Senior alliance leaders, who spoke to the M&G on condition of anonymity, believe Vavi’s critical report on Zuma is an indication that he does not want him to be re-elected as ANC president in 2012. It is believed Vavi privately agrees with the youth league position on leadership and policy issues.
“The fact that they don’t want to open the leadership debate now is because they want to see what Zuma does, so they don’t nail their colours to the mast yet. So he has a warning period for the next year and then they’ll decide,” a delegate said.
Those unions still sticking with Zuma intends to use his vulnerability to push the ANC into accepting that the alliance, instead of the party, must be the strategic centre of power.
Several sources who attended the central committee meeting said although a large chunk of the unions — some grudgingly — threw their support behind Zuma for a second term as ANC president, they would hold him ransom by insisting the alliance became the political centre.
Cosatu and the ANC have been in a ping-pong match since 2007 about where the power should lie. The ANC claims power for itself because the ruling party has the direct support of voters, whereas Cosatu feels the alliance should be the centre where decisions get taken, ensuring leftist positions are implemented by the government.
“We think we’ll have to support Zuma but strengthen the institutions outside government to deal with the indecisive leadership we have been subjected to. Our support will, however, have conditions like clear time frames,” a unionist who attended the Cosatu meeting said.

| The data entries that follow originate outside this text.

Lemma encoder_writes s chunks :
  Forall (Forall is_byte) chunks ->
  exists x x', write_all (new kEncode s) chunks = Some (true, x) /\ Flush x = Some (true, x') /\
    contents (output_stream_ x') = contents s ++ encoded (concat chunks).
Proof.
  intros Hd. assert (state_ok 0 0) as H0 by (split; [lia|cbn; lia]).
  pose proof (encode_all (new kEncode s) chunks eq_refl eq_refl eq_refl H0 Hd) as He. cbn [new bit_buf_ bit_count_ output_stream_ flush_needed_] in He.
  pose proof (blocks_of_spec 0 0 (concat chunks) H0) as Hbs. unfold encoded.
  destruct (blocks_of 0 0 (concat chunks)) as [l [buf count]] eqn:Eb. destruct He as (x & E & Hc & Hm & Hbuf & Ebuf & Ecount & Hn).
  destruct Hbs as (_ & Hs & _). { by apply Forall_concat. }
  exists x. unfold Flush. cbn zeta. rewrite Hn. cbn [orb]. destruct (bool_decide_reflect (chunks = [])) as [->|_]; cbn [negb].
  - destruct (flush_output_spec (set_flags x false true)) as (x' & -> & Hf). exists x'. split_and!; [done|done|]. rewrite Hf. cbn [set_flags output_stream_].
    cbn in Eb. injection Eb as <- <- <-. by rewrite Hc.
  - change (mode_ (set_flags x false true)) with (mode_ x). rewrite Hm.
    destruct (finish_encoding_spec (set_flags x false true)) as (x1 & -> & H1); [cbn; by rewrite Ebuf, Ecount|done|].
    destruct (flush_output_spec x1) as (x' & -> & Hf). exists x'. split_and!; [done|done|].
    rewrite Hf, H1. cbn [set_flags output_stream_ bit_buf_ bit_count_]. by rewrite Hc, Ebuf, Ecount, <-app_assoc.
Qed.
(* ===== verification/MemoryMap.v ===== *)
(** * Memory maps (util/linux/memory_map.cc)

    The handler reads the mappings of a process from /proc/pid/maps, with
    [DelimitedFileReader] and [StringToNumber], and answers questions about them: the
    mapping of an address, the ranges that can be read, and where the file of a mapping
    may have been mapped first.

    The file is shown to be read as the kernel writes it, and the readable ranges to be
    exactly the readable addresses of the range asked for. *)

From S2P Require Import Prelude.
From S2P Require Import Numeric.
From S2P Require Import Strings.
From S2P Require Import FileIO.
From S2P Require Import ProcessMemory.
#[local] Open Scope crashpad_scope.

Module MemoryMap.

(** [MemoryMap::Mapping]. *)
Record Mapping := MkMapping {
  name : bytes;
  range : CheckedAddressRange.t;
  offset : Z;
  device : Z;
  inode : Z;
  readable : bool;
  writable : bool;
  executable : bool;
  shareable : bool
}.
#[global] Instance Mapping_eq_dec : EqDecision Mapping.
Proof. solve_decision. Defined.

“We want to introduce a debate about the alliance becoming the strategic centre. That way decisions get taken by all of us and we can help where he [Zuma] is indecisive,” the source said.

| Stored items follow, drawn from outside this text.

(* ===== verification/ElfImage.v ===== *)
(** * ELF images in memory (snapshot/elf)

    [ElfImageReader] reads an ELF image where it is loaded in the memory of another
    process: its header and program headers ([Initialize]), its notes ([NoteReader]), and
    its dynamic array and symbols, which are read when they are first asked for
    (elf_image_reader.cc, elf_dynamic_array_reader.cc, elf_symbol_table_reader.cc).  The
    memory is anything: the theorems say what is read from memory that holds an image,
    and that the reading of notes ends whatever it holds.

    The structures are those of <elf.h> for the two classes of images.  The handler runs
    on a 64-bit little-endian system. *)

From S2P Require Import Prelude.
From S2P Require Import Numeric.
From S2P Require Import Structs.
From S2P Require Import ProcessMemory.
#[local] Open Scope crashpad_scope.

(** ** Structures *)

Definition elf_address (is_64_bit : bool) : Repr Z := uint (if is_64_bit then 8 else 4).

Module Elf_Ehdr.
Record t := Make {
  e_ident : list Z; e_type : Z; e_machine : Z; e_version : Z; e_entry : Z; e_phoff : Z; e_shoff : Z; e_flags : Z;
  e_ehsize : Z; e_phentsize : Z; e_phnum : Z; e_shentsize : Z; e_shnum : Z; e_shstrndx : Z
}.
Definition repr (is_64_bit : bool) : Repr t :=
  let addr := elf_address is_64_bit in
  struct (array 16 (uint 1) ⊗ uint 2 ⊗ uint 2 ⊗ uint 4 ⊗ addr ⊗ addr ⊗ addr ⊗ uint 4 ⊗ uint 2 ⊗ uint 2 ⊗ uint 2 ⊗
          uint 2 ⊗ uint 2 ⊗ uint 2)
    (fun x => (e_ident x, e_type x, e_machine x, e_version x, e_entry x, e_phoff x, e_shoff x, e_flags x,
               e_ehsize x, e_phentsize x, e_phnum x, e_shentsize x, e_shnum x, e_shstrndx x))
    (fun '(x0, x1, x2, x3, x4, x5, x6, x7, x8, x9, x10, x11, x12, x13) =>
       Make x0 x1 x2 x3 x4 x5 x6 x7 x8 x9 x10 x11 x12 x13).
#[global] Instance repr_laws b : ReprLaws (repr b).
Proof. struct_laws. Qed.
End Elf_Ehdr.

Module Elf_Phdr.
Record t := Make {
  p_type : Z; p_flags : Z; p_offset : Z; p_vaddr : Z; p_paddr : Z; p_filesz : Z; p_memsz : Z; p_align : Z
}.
(** [p_flags] is at another place in a 32-bit image. *)
Definition repr (is_64_bit : bool) : Repr t :=
  if is_64_bit then
    struct (uint 4 ⊗ uint 4 ⊗ uint 8 ⊗ uint 8 ⊗ uint 8 ⊗ uint 8 ⊗ uint 8 ⊗ uint 8)
      (fun x => (p_type x, p_flags x, p_offset x, p_vaddr x, p_paddr x, p_filesz x, p_memsz x, p_align x))
      (fun '(x0, x1, x2, x3, x4, x5, x6, x7) => Make x0 x1 x2 x3 x4 x5 x6 x7)
  else
    struct (uint 4 ⊗ uint 4 ⊗ uint 4 ⊗ uint 4 ⊗ uint 4 ⊗ uint 4 ⊗ uint 4 ⊗ uint 4)
      (fun x => (p_type x, p_offset x, p_vaddr x, p_paddr x, p_filesz x, p_memsz x, p_flags x, p_align x))
      (fun '(x0, x2, x3, x4, x5, x6, x1, x7) => Make x0 x1 x2 x3 x4 x5 x6 x7).
#[global] Instance repr_laws b : ReprLaws (repr b).
Proof. destruct b; struct_laws. Qed.
End Elf_Phdr.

Another Western Cape delegate told the M&G that having the ANC at the centre of power served the interests of the bourgeoisie and neglected the working class.
Nzimande also argued strongly for Zuma to be retained. “Blade said [Zuma] is a product of us, all his ministers are products of Polokwane, so we would be betraying our own victories if we don’t support him again,” a delegate said.
But not all unions are convinced that supporting Zuma is the best way to go.
Delegates have outlined why certain unions feel Zuma has not served their interests:
- The Chemical, Energy, Paper, Printing, Wood and Allied Workers’ Union is “suffering” because of labour brokers;
- The South African National Defence Union is on the brink of being disbanded after the Constitutional Court found it to be “unconstitutional”; and
- The South Africa Commercial, Catering and Allied Workers’ Union is unhappy about Walmart’s unconditional entrance into the local market.
Meanwhile, the ANC in Gauteng said the reason it had also called for an open contest is that the party could not afford to be spectators while Cosatu, the SACP and the youth league were allowed to debate and decide who was fit for the ruling party’s leadership. ANC Gauteng spokesperson Nkenke Kekana said the ANC was in shock before the Polokwane conference. “We cannot survive another shock.”